Assignment
Scan the listing for the word "intros", and copy out each line where it is found.

*** Material supplied Section Begins ***

(* ===== verification/CommandStore.v ===== *)
(** * CommandStore: what the HTTP handlers need of the storage

    The class [CommandStore] is the part of [TimescaleStorage] the schedule and
    command handlers of [http_server.cpp] call.  [timescale_store] is the
    program's implementation; its behaviour depends on the database server, so
    what the handlers rely on is stated as [CommandStoreLaws] over the two
    tables of the file Schedules, and [memory], those tables behind a
    connection that may fail at every call, is an implementation that obeys
    them. *)
From stdpp Require Import base gmap strings list.
From Stdlib Require Import ZArith Lia.
From S2P Require Import Prelude Schedules Storage.
#[local] Open Scope string_scope.
#[local] Open Scope list_scope.

(** The string of a result is the error text, "" when left alone. *)
Class CommandStore (S : Type) : Type := {
  is_healthy : S -> bool * S;
  list_schedules : S -> outcome (list CommandSchedule) * S;
  create_schedule : CommandSchedule -> S -> bool * string * S;
  enable_schedule : string -> bool -> S -> bool * string * S;
  delete_schedule : string -> S -> bool * string * S;
  list_runs : string -> string -> string -> Z -> S -> outcome (list CommandRun) * S;
  insert_run : CommandRun -> S -> outcome Z * string * S;
  finish_run : CommandRun -> S -> bool * string * S;
}.

Class CommandStoreLaws (S : Type) `{CommandStore S} : Type := {
  schedules : S -> list CommandSchedule;
  runs : S -> Tables.runs_table;
  is_healthy_tables s :
    schedules (snd (is_healthy s)) = schedules s /\ runs (snd (is_healthy s)) = runs s;
  list_schedules_tables s :
    schedules (snd (list_schedules s)) = schedules s /\ runs (snd (list_schedules s)) = runs s;
  list_schedules_rows s l :
    fst (list_schedules s) = Returns l -> l = [] \/ l = Tables.ListCommandSchedules (schedules s);
  create_schedule_tables c s :
    let '(ok, _, s') := create_schedule c s in
    runs s' = runs s /\
    (ok, schedules s') = Tables.CreateCommandSchedule c (schedules s) \/
    ok = false /\ schedules s' = schedules s /\ runs s' = runs s;
  enable_schedule_tables id b s :
    let '(ok, _, s') := enable_schedule id b s in
    runs s' = runs s /\
    (ok, schedules s') = Tables.SetCommandScheduleEnabled id b (schedules s) \/
    ok = false /\ schedules s' = schedules s /\ runs s' = runs s;
  delete_schedule_tables id s :
    let '(ok, _, s') := delete_schedule id s in
    runs s' = runs s /\
    (ok, schedules s') = Tables.DeleteCommandSchedule id (schedules s) \/
    ok = false /\ schedules s' = schedules s /\ runs s' = runs s;
  list_runs_tables a c i n s :
    schedules (snd (list_runs a c i n s)) = schedules s /\ runs (snd (list_runs a c i n s)) = runs s;
  list_runs_rows a c i n s l :
    fst (list_runs a c i n s) = Returns l -> l = [] \/ l = Tables.ListCommandRuns a c i n (runs s);
  insert_run_tables r s :
    let '(id, _, s') := insert_run r s in
    schedules s' = schedules s /\
    ((forall i, id = Returns i -> i = (-1)%Z) /\ runs s' = runs s \/
     exists i, id = Returns i /\ (i, runs s') = Tables.InsertCommandRun r (runs s));
  finish_run_tables r s :
    let '(ok, _, s') := finish_run r s in
    schedules s' = schedules s /\
    (ok = true /\ runs s' = Tables.FinishCommandRun r (runs s) \/ ok = false /\ runs s' = runs s);
}.

(** ** The program's implementation *)
#[global] Instance timescale_store {W} `{Libpq W} : CommandStore (@Timescale.impl W) := {|
  is_healthy := Timescale.IsHealthy;
  list_schedules := Timescale.ListCommandSchedules;
  create_schedule := Timescale.CreateCommandSchedule;
  enable_schedule := Timescale.SetCommandScheduleEnabled;
  delete_schedule := Timescale.DeleteCommandSchedule;
  list_runs := Timescale.ListCommandRuns;
  insert_run := Timescale.InsertCommandRun;
  finish_run := Timescale.FinishCommandRun;
|}.

(** ** Tables behind an unreliable connection *)
Module Memory.
(** [outages]: whether each of the next calls finds the server down; an
    exhausted list stands for up. *)
Record memory : Type := mkMemory {
  outages : list bool;
  m_schedules : list CommandSchedule;
  m_runs : Tables.runs_table;
}.

Definition tick (s : memory) : bool * memory :=
  match outages s with
  | [] => (true, s)
  | down :: rest => (negb down, mkMemory rest (m_schedules s) (m_runs s))
  end.

Definition on_schedules (f : list CommandSchedule -> bool * list CommandSchedule) (s : memory)
    : bool * string * memory :=
  let '(up, s) := tick s in
  if up then
    let '(ok, t) := f (m_schedules s) in
    (ok, if ok then "" else "refused", mkMemory (outages s) t (m_runs s))
  else (false, "storage not available", s).

Definition reading {A} (f : memory -> list A) (s : memory) : outcome (list A) * memory :=
  let '(up, s) := tick s in (Returns (if up then f s else []), s).

Definition insert (r : CommandRun) (s : memory) : outcome Z * string * memory :=
  let '(up, s) := tick s in
  if up then
    let '(id, t) := Tables.InsertCommandRun r (m_runs s) in
    (Returns id, "", mkMemory (outages s) (m_schedules s) t)
  else (Returns (-1)%Z, "storage not available", s).

Definition finish (r : CommandRun) (s : memory) : bool * string * memory :=
  let '(up, s) := tick s in
  if up then (true, "", mkMemory (outages s) (m_schedules s) (Tables.FinishCommandRun r (m_runs s)))
  else (false, "storage not available", s).

#[global] Instance memory_store : CommandStore memory := {|
  is_healthy := tick;
  list_schedules := reading (fun s => Tables.ListCommandSchedules (m_schedules s));
  create_schedule := fun c => on_schedules (Tables.CreateCommandSchedule c);
  enable_schedule := fun id b => on_schedules (Tables.SetCommandScheduleEnabled id b);
  delete_schedule := fun id => on_schedules (Tables.DeleteCommandSchedule id);
  list_runs := fun a c i n => reading (fun s => Tables.ListCommandRuns a c i n (m_runs s));
  insert_run := insert;
  finish_run := finish;
|}.

Lemma tick_tables s :
  m_schedules (snd (tick s)) = m_schedules s /\ m_runs (snd (tick s)) = m_runs s.
Proof. unfold tick. by destruct (outages s). Qed.

Ltac ticked s s1 :=
  let T1 := fresh in let T2 := fresh in
  pose proof (tick_tables s) as [T1 T2]; destruct (tick s) as [[] s1]; cbn [fst snd] in *;
  rewrite <- ?T1, <- ?T2.

Lemma on_schedules_tables f s :
  let '(ok, _, s') := on_schedules f s in
  m_runs s' = m_runs s /\ (ok, m_schedules s') = f (m_schedules s) \/
  ok = false /\ m_schedules s' = m_schedules s /\ m_runs s' = m_runs s.
Proof.
  unfold on_schedules. ticked s s1; [|by right]. destruct (f (m_schedules s1)) eqn:E. by left.
Qed.

Lemma reading_tables {A} (f : memory -> list A) s :
  m_schedules (snd (reading f s)) = m_schedules s /\ m_runs (snd (reading f s)) = m_runs s.
Proof. unfold reading. by ticked s s1. Qed.

Lemma reading_rows {A} (f : memory -> list A) s l :
  (forall s', m_schedules s' = m_schedules s -> m_runs s' = m_runs s -> f s' = f s) ->
  fst (reading f s) = Returns l -> l = [] \/ l = f s.
Proof.
  intros Hf. unfold reading. pose proof (tick_tables s) as [T1 T2].
  destruct (tick s) as [[] s1]; cbn; intros [= <-]; [right; by apply Hf|by left].
Qed.

#[global] Instance memory_laws : CommandStoreLaws memory.
Proof.
  refine {| schedules := m_schedules; runs := m_runs |}.
  - apply tick_tables.
  - intros s. exact (reading_tables _ s).
  - intros s l. refine (reading_rows _ s l _). intros s' E1 E2. by rewrite E1.
  - intros c s. apply on_schedules_tables.
  - intros id b s. apply on_schedules_tables.
  - intros id s. apply on_schedules_tables.
  - intros a c i n s. exact (reading_tables _ s).
  - intros a c i n s l. refine (reading_rows _ s l _). intros s' E1 E2. by rewrite E2.
  - intros r s. cbn. unfold insert. ticked s s1; (split; [done|]).
    + right. by eexists.
    + left. split; [congruence|done].
  - intros r s. cbn. unfold finish. ticked s s1; (split; [done|]); [by left|by right].
Defined.
End Memory.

*** Material supplied Section Ends ***

Solution for this exercise
  intros Hf. unfold reading. pose proof (tick_tables s) as [T1 T2].
  destruct (tick s) as [[] s1]; cbn; intros [= <-]; [right; by apply Hf|by left].
  - intros s. exact (reading_tables _ s).
  - intros s l. refine (reading_rows _ s l _). intros s' E1 E2. by rewrite E1.
  - intros c s. apply on_schedules_tables.
  - intros id b s. apply on_schedules_tables.
  - intros id s. apply on_schedules_tables.
  - intros a c i n s. exact (reading_tables _ s).
  - intros a c i n s l. refine (reading_rows _ s l _). intros s' E1 E2. by rewrite E2.
  - intros r s. cbn. unfold insert. ticked s s1; (split; [done|]).
  - intros r s. cbn. unfold finish. ticked s s1; (split; [done|]); [by left|by right].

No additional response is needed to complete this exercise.